→ **PROBLEM**: Up through the line that contains "#[export] Instance set_wf_state_version", retype the entries exactly, beginning at the very first line.

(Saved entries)
#[export] Instance set_wf_state_json : FieldSet wf_state_json := λ v r,
  MkWorkflowRow (wf_id r) (wf_kind r) (wf_version r) (wf_input_json r) v
    (wf_state_version r) (wf_status r) (wf_result_json r) (wf_error_category r)
    (wf_error_message r) (wf_wait_kind r) (wf_wait_reference_id r) (wf_available_at r)
    (wf_activation_attempts r) (wf_max_activation_attempts r)
    (wf_consecutive_continuations r) (wf_lease_owner r) (wf_lease_token r)
    (wf_lease_expires_at r) (wf_deduplication_key r) (wf_schedule_run_id r)
    (wf_root_workflow_id r) (wf_restarted_from_workflow_id r) (wf_parent_workflow_id r)
    (wf_parent_command_sequence r) (wf_command_sequence r)
    (wf_delivered_event_sequence r) (wf_created_at r) (wf_updated_at r)
    (wf_completed_at r).
#[export] Instance set_wf_state_version : FieldSet wf_state_version := λ v r,
  MkWorkflowRow (wf_id r) (wf_kind r) (wf_version r) (wf_input_json r) (wf_state_json r)
    v (wf_status r) (wf_result_json r) (wf_error_category r) (wf_error_message r)
    (wf_wait_kind r) (wf_wait_reference_id r) (wf_available_at r)
    (wf_activation_attempts r) (wf_max_activation_attempts r)
    (wf_consecutive_continuations r) (wf_lease_owner r) (wf_lease_token r)
    (wf_lease_expires_at r) (wf_deduplication_key r) (wf_schedule_run_id r)
    (wf_root_workflow_id r) (wf_restarted_from_workflow_id r) (wf_parent_workflow_id r)
    (wf_parent_command_sequence r) (wf_command_sequence r)
    (wf_delivered_event_sequence r) (wf_created_at r) (wf_updated_at r)
    (wf_completed_at r).
#[export] Instance set_wf_status : FieldSet wf_status := λ v r,
  MkWorkflowRow (wf_id r) (wf_kind r) (wf_version r) (wf_input_json r) (wf_state_json r)
    (wf_state_version r) v (wf_result_json r) (wf_error_category r) (wf_error_message r)
    (wf_wait_kind r) (wf_wait_reference_id r) (wf_available_at r)
    (wf_activation_attempts r) (wf_max_activation_attempts r)
    (wf_consecutive_continuations r) (wf_lease_owner r) (wf_lease_token r)
    (wf_lease_expires_at r) (wf_deduplication_key r) (wf_schedule_run_id r)
    (wf_root_workflow_id r) (wf_restarted_from_workflow_id r) (wf_parent_workflow_id r)
    (wf_parent_command_sequence r) (wf_command_sequence r)
    (wf_delivered_event_sequence r) (wf_created_at r) (wf_updated_at r)
    (wf_completed_at r).
#[export] Instance set_wf_result_json : FieldSet wf_result_json := λ v r,
  MkWorkflowRow (wf_id r) (wf_kind r) (wf_version r) (wf_input_json r) (wf_state_json r)
    (wf_state_version r) (wf_status r) v (wf_error_category r) (wf_error_message r)
    (wf_wait_kind r) (wf_wait_reference_id r) (wf_available_at r)
    (wf_activation_attempts r) (wf_max_activation_attempts r)
    (wf_consecutive_continuations r) (wf_lease_owner r) (wf_lease_token r)
    (wf_lease_expires_at r) (wf_deduplication_key r) (wf_schedule_run_id r)
    (wf_root_workflow_id r) (wf_restarted_from_workflow_id r) (wf_parent_workflow_id r)
    (wf_parent_command_sequence r) (wf_command_sequence r)
    (wf_delivered_event_sequence r) (wf_created_at r) (wf_updated_at r)
    (wf_completed_at r).
#[export] Instance set_wf_error_category : FieldSet wf_error_category := λ v r,
  MkWorkflowRow (wf_id r) (wf_kind r) (wf_version r) (wf_input_json r) (wf_state_json r)
    (wf_state_version r) (wf_status r) (wf_result_json r) v (wf_error_message r)
    (wf_wait_kind r) (wf_wait_reference_id r) (wf_available_at r)
    (wf_activation_attempts r) (wf_max_activation_attempts r)
    (wf_consecutive_continuations r) (wf_lease_owner r) (wf_lease_token r)
    (wf_lease_expires_at r) (wf_deduplication_key r) (wf_schedule_run_id r)
    (wf_root_workflow_id r) (wf_restarted_from_workflow_id r) (wf_parent_workflow_id r)
    (wf_parent_command_sequence r) (wf_command_sequence r)
    (wf_delivered_event_sequence r) (wf_created_at r) (wf_updated_at r)
    (wf_completed_at r).
#[export] Instance set_wf_error_message : FieldSet wf_error_message := λ v r,
  MkWorkflowRow (wf_id r) (wf_kind r) (wf_version r) (wf_input_json r) (wf_state_json r)
    (wf_state_version r) (wf_status r) (wf_result_json r) (wf_error_category r) v
    (wf_wait_kind r) (wf_wait_reference_id r) (wf_available_at r)
    (wf_activation_attempts r) (wf_max_activation_attempts r)
    (wf_consecutive_continuations r) (wf_lease_owner r) (wf_lease_token r)
    (wf_lease_expires_at r) (wf_deduplication_key r) (wf_schedule_run_id r)
    (wf_root_workflow_id r) (wf_restarted_from_workflow_id r) (wf_parent_workflow_id r)
    (wf_parent_command_sequence r) (wf_command_sequence r)
    (wf_delivered_event_sequence r) (wf_created_at r) (wf_updated_at r)
    (wf_completed_at r).
#[export] Instance set_wf_wait_kind : FieldSet wf_wait_kind := λ v r,
  MkWorkflowRow (wf_id r) (wf_kind r) (wf_version r) (wf_input_json r) (wf_state_json r)
    (wf_state_version r) (wf_status r) (wf_result_json r) (wf_error_category r)
    (wf_error_message r) v (wf_wait_reference_id r) (wf_available_at r)
    (wf_activation_attempts r) (wf_max_activation_attempts r)
    (wf_consecutive_continuations r) (wf_lease_owner r) (wf_lease_token r)
    (wf_lease_expires_at r) (wf_deduplication_key r) (wf_schedule_run_id r)
    (wf_root_workflow_id r) (wf_restarted_from_workflow_id r) (wf_parent_workflow_id r)
    (wf_parent_command_sequence r) (wf_command_sequence r)
    (wf_delivered_event_sequence r) (wf_created_at r) (wf_updated_at r)
    (wf_completed_at r).
#[export] Instance set_wf_wait_reference_id : FieldSet wf_wait_reference_id := λ v r,
  MkWorkflowRow (wf_id r) (wf_kind r) (wf_version r) (wf_input_json r) (wf_state_json r)
    (wf_state_version r) (wf_status r) (wf_result_json r) (wf_error_category r)
    (wf_error_message r) (wf_wait_kind r) v (wf_available_at r)
    (wf_activation_attempts r) (wf_max_activation_attempts r)
    (wf_consecutive_continuations r) (wf_lease_owner r) (wf_lease_token r)
    (wf_lease_expires_at r) (wf_deduplication_key r) (wf_schedule_run_id r)
    (wf_root_workflow_id r) (wf_restarted_from_workflow_id r) (wf_parent_workflow_id r)
    (wf_parent_command_sequence r) (wf_command_sequence r)
    (wf_delivered_event_sequence r) (wf_created_at r) (wf_updated_at r)
    (wf_completed_at r).
#[export] Instance set_wf_available_at : FieldSet wf_available_at := λ v r,
  MkWorkflowRow (wf_id r) (wf_kind r) (wf_version r) (wf_input_json r) (wf_state_json r)
    (wf_state_version r) (wf_status r) (wf_result_json r) (wf_error_category r)
    (wf_error_message r) (wf_wait_kind r) (wf_wait_reference_id r) v
    (wf_activation_attempts r) (wf_max_activation_attempts r)
    (wf_consecutive_continuations r) (wf_lease_owner r) (wf_lease_token r)
    (wf_lease_expires_at r) (wf_deduplication_key r) (wf_schedule_run_id r)
    (wf_root_workflow_id r) (wf_restarted_from_workflow_id r) (wf_parent_workflow_id r)
    (wf_parent_command_sequence r) (wf_command_sequence r)
    (wf_delivered_event_sequence r) (wf_created_at r) (wf_updated_at r)
    (wf_completed_at r).
#[export] Instance set_wf_activation_attempts : FieldSet wf_activation_attempts := λ v r,
  MkWorkflowRow (wf_id r) (wf_kind r) (wf_version r) (wf_input_json r) (wf_state_json r)
    (wf_state_version r) (wf_status r) (wf_result_json r) (wf_error_category r)
    (wf_error_message r) (wf_wait_kind r) (wf_wait_reference_id r) (wf_available_at r) v
    (wf_max_activation_attempts r) (wf_consecutive_continuations r) (wf_lease_owner r)
    (wf_lease_token r) (wf_lease_expires_at r) (wf_deduplication_key r)
    (wf_schedule_run_id r) (wf_root_workflow_id r) (wf_restarted_from_workflow_id r)
    (wf_parent_workflow_id r) (wf_parent_command_sequence r) (wf_command_sequence r)
    (wf_delivered_event_sequence r) (wf_created_at r) (wf_updated_at r)
    (wf_completed_at r).
#[export] Instance set_wf_consecutive_continuations : FieldSet wf_consecutive_continuations := λ v r,
  MkWorkflowRow (wf_id r) (wf_kind r) (wf_version r) (wf_input_json r) (wf_state_json r)
    (wf_state_version r) (wf_status r) (wf_result_json r) (wf_error_category r)
    (wf_error_message r) (wf_wait_kind r) (wf_wait_reference_id r) (wf_available_at r)
    (wf_activation_attempts r) (wf_max_activation_attempts r) v (wf_lease_owner r)
    (wf_lease_token r) (wf_lease_expires_at r) (wf_deduplication_key r)
    (wf_schedule_run_id r) (wf_root_workflow_id r) (wf_restarted_from_workflow_id r)
    (wf_parent_workflow_id r) (wf_parent_command_sequence r) (wf_command_sequence r)
    (wf_delivered_event_sequence r) (wf_created_at r) (wf_updated_at r)
    (wf_completed_at r).
#[export] Instance set_wf_lease_owner : FieldSet wf_lease_owner := λ v r,
  MkWorkflowRow (wf_id r) (wf_kind r) (wf_version r) (wf_input_json r) (wf_state_json r)
    (wf_state_version r) (wf_status r) (wf_result_json r) (wf_error_category r)
    (wf_error_message r) (wf_wait_kind r) (wf_wait_reference_id r) (wf_available_at r)
    (wf_activation_attempts r) (wf_max_activation_attempts r)
    (wf_consecutive_continuations r) v (wf_lease_token r) (wf_lease_expires_at r)
    (wf_deduplication_key r) (wf_schedule_run_id r) (wf_root_workflow_id r)
    (wf_restarted_from_workflow_id r) (wf_parent_workflow_id r)
    (wf_parent_command_sequence r) (wf_command_sequence r)
    (wf_delivered_event_sequence r) (wf_created_at r) (wf_updated_at r)
    (wf_completed_at r).
#[export] Instance set_wf_lease_token : FieldSet wf_lease_token := λ v r,
  MkWorkflowRow (wf_id r) (wf_kind r) (wf_version r) (wf_input_json r) (wf_state_json r)
    (wf_state_version r) (wf_status r) (wf_result_json r) (wf_error_category r)
    (wf_error_message r) (wf_wait_kind r) (wf_wait_reference_id r) (wf_available_at r)
    (wf_activation_attempts r) (wf_max_activation_attempts r)
    (wf_consecutive_continuations r) (wf_lease_owner r) v (wf_lease_expires_at r)
    (wf_deduplication_key r) (wf_schedule_run_id r) (wf_root_workflow_id r)
    (wf_restarted_from_workflow_id r) (wf_parent_workflow_id r)
    (wf_parent_command_sequence r) (wf_command_sequence r)
    (wf_delivered_event_sequence r) (wf_created_at r) (wf_updated_at r)
    (wf_completed_at r).
#[export] Instance set_wf_lease_expires_at : FieldSet wf_lease_expires_at := λ v r,
  MkWorkflowRow (wf_id r) (wf_kind r) (wf_version r) (wf_input_json r) (wf_state_json r)
    (wf_state_version r) (wf_status r) (wf_result_json r) (wf_error_category r)
    (wf_error_message r) (wf_wait_kind r) (wf_wait_reference_id r) (wf_available_at r)
    (wf_activation_attempts r) (wf_max_activation_attempts r)
    (wf_consecutive_continuations r) (wf_lease_owner r) (wf_lease_token r) v
    (wf_deduplication_key r) (wf_schedule_run_id r) (wf_root_workflow_id r)
    (wf_restarted_from_workflow_id r) (wf_parent_workflow_id r)
    (wf_parent_command_sequence r) (wf_command_sequence r)
    (wf_delivered_event_sequence r) (wf_created_at r) (wf_updated_at r)
    (wf_completed_at r).
#[export] Instance set_wf_command_sequence : FieldSet wf_command_sequence := λ v r,
  MkWorkflowRow (wf_id r) (wf_kind r) (wf_version r) (wf_input_json r) (wf_state_json r)
    (wf_state_version r) (wf_status r) (wf_result_json r) (wf_error_category r)
    (wf_error_message r) (wf_wait_kind r) (wf_wait_reference_id r) (wf_available_at r)
    (wf_activation_attempts r) (wf_max_activation_attempts r)
    (wf_consecutive_continuations r) (wf_lease_owner r) (wf_lease_token r)
    (wf_lease_expires_at r) (wf_deduplication_key r) (wf_schedule_run_id r)
    (wf_root_workflow_id r) (wf_restarted_from_workflow_id r) (wf_parent_workflow_id r)
    (wf_parent_command_sequence r) v (wf_delivered_event_sequence r) (wf_created_at r)
    (wf_updated_at r) (wf_completed_at r).
#[export] Instance set_wf_delivered_event_sequence : FieldSet wf_delivered_event_sequence := λ v r,
  MkWorkflowRow (wf_id r) (wf_kind r) (wf_version r) (wf_input_json r) (wf_state_json r)
    (wf_state_version r) (wf_status r) (wf_result_json r) (wf_error_category r)
    (wf_error_message r) (wf_wait_kind r) (wf_wait_reference_id r) (wf_available_at r)
    (wf_activation_attempts r) (wf_max_activation_attempts r)
    (wf_consecutive_continuations r) (wf_lease_owner r) (wf_lease_token r)
    (wf_lease_expires_at r) (wf_deduplication_key r) (wf_schedule_run_id r)
    (wf_root_workflow_id r) (wf_restarted_from_workflow_id r) (wf_parent_workflow_id r)
    (wf_parent_command_sequence r) (wf_command_sequence r) v (wf_created_at r)
    (wf_updated_at r) (wf_completed_at r).
#[export] Instance set_wf_updated_at : FieldSet wf_updated_at := λ v r,
  MkWorkflowRow (wf_id r) (wf_kind r) (wf_version r) (wf_input_json r) (wf_state_json r)
    (wf_state_version r) (wf_status r) (wf_result_json r) (wf_error_category r)
    (wf_error_message r) (wf_wait_kind r) (wf_wait_reference_id r) (wf_available_at r)
    (wf_activation_attempts r) (wf_max_activation_attempts r)
    (wf_consecutive_continuations r) (wf_lease_owner r) (wf_lease_token r)
    (wf_lease_expires_at r) (wf_deduplication_key r) (wf_schedule_run_id r)
    (wf_root_workflow_id r) (wf_restarted_from_workflow_id r) (wf_parent_workflow_id r)
    (wf_parent_command_sequence r) (wf_command_sequence r)
    (wf_delivered_event_sequence r) (wf_created_at r) v (wf_completed_at r).
#[export] Instance set_wf_completed_at : FieldSet wf_completed_at := λ v r,
  MkWorkflowRow (wf_id r) (wf_kind r) (wf_version r) (wf_input_json r) (wf_state_json r)
    (wf_state_version r) (wf_status r) (wf_result_json r) (wf_error_category r)
    (wf_error_message r) (wf_wait_kind r) (wf_wait_reference_id r) (wf_available_at r)
    (wf_activation_attempts r) (wf_max_activation_attempts r)
    (wf_consecutive_continuations r) (wf_lease_owner r) (wf_lease_token r)
    (wf_lease_expires_at r) (wf_deduplication_key r) (wf_schedule_run_id r)
    (wf_root_workflow_id r) (wf_restarted_from_workflow_id r) (wf_parent_workflow_id r)
    (wf_parent_command_sequence r) (wf_command_sequence r)
    (wf_delivered_event_sequence r) (wf_created_at r) (wf_updated_at r) v.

→ **SOLUTION TO THE PROBLEM**:
#[export] Instance set_wf_state_json : FieldSet wf_state_json := λ v r,
  MkWorkflowRow (wf_id r) (wf_kind r) (wf_version r) (wf_input_json r) v
    (wf_state_version r) (wf_status r) (wf_result_json r) (wf_error_category r)
    (wf_error_message r) (wf_wait_kind r) (wf_wait_reference_id r) (wf_available_at r)
    (wf_activation_attempts r) (wf_max_activation_attempts r)
    (wf_consecutive_continuations r) (wf_lease_owner r) (wf_lease_token r)
    (wf_lease_expires_at r) (wf_deduplication_key r) (wf_schedule_run_id r)
    (wf_root_workflow_id r) (wf_restarted_from_workflow_id r) (wf_parent_workflow_id r)
    (wf_parent_command_sequence r) (wf_command_sequence r)
    (wf_delivered_event_sequence r) (wf_created_at r) (wf_updated_at r)
    (wf_completed_at r).
#[export] Instance set_wf_state_version : FieldSet wf_state_version := λ v r,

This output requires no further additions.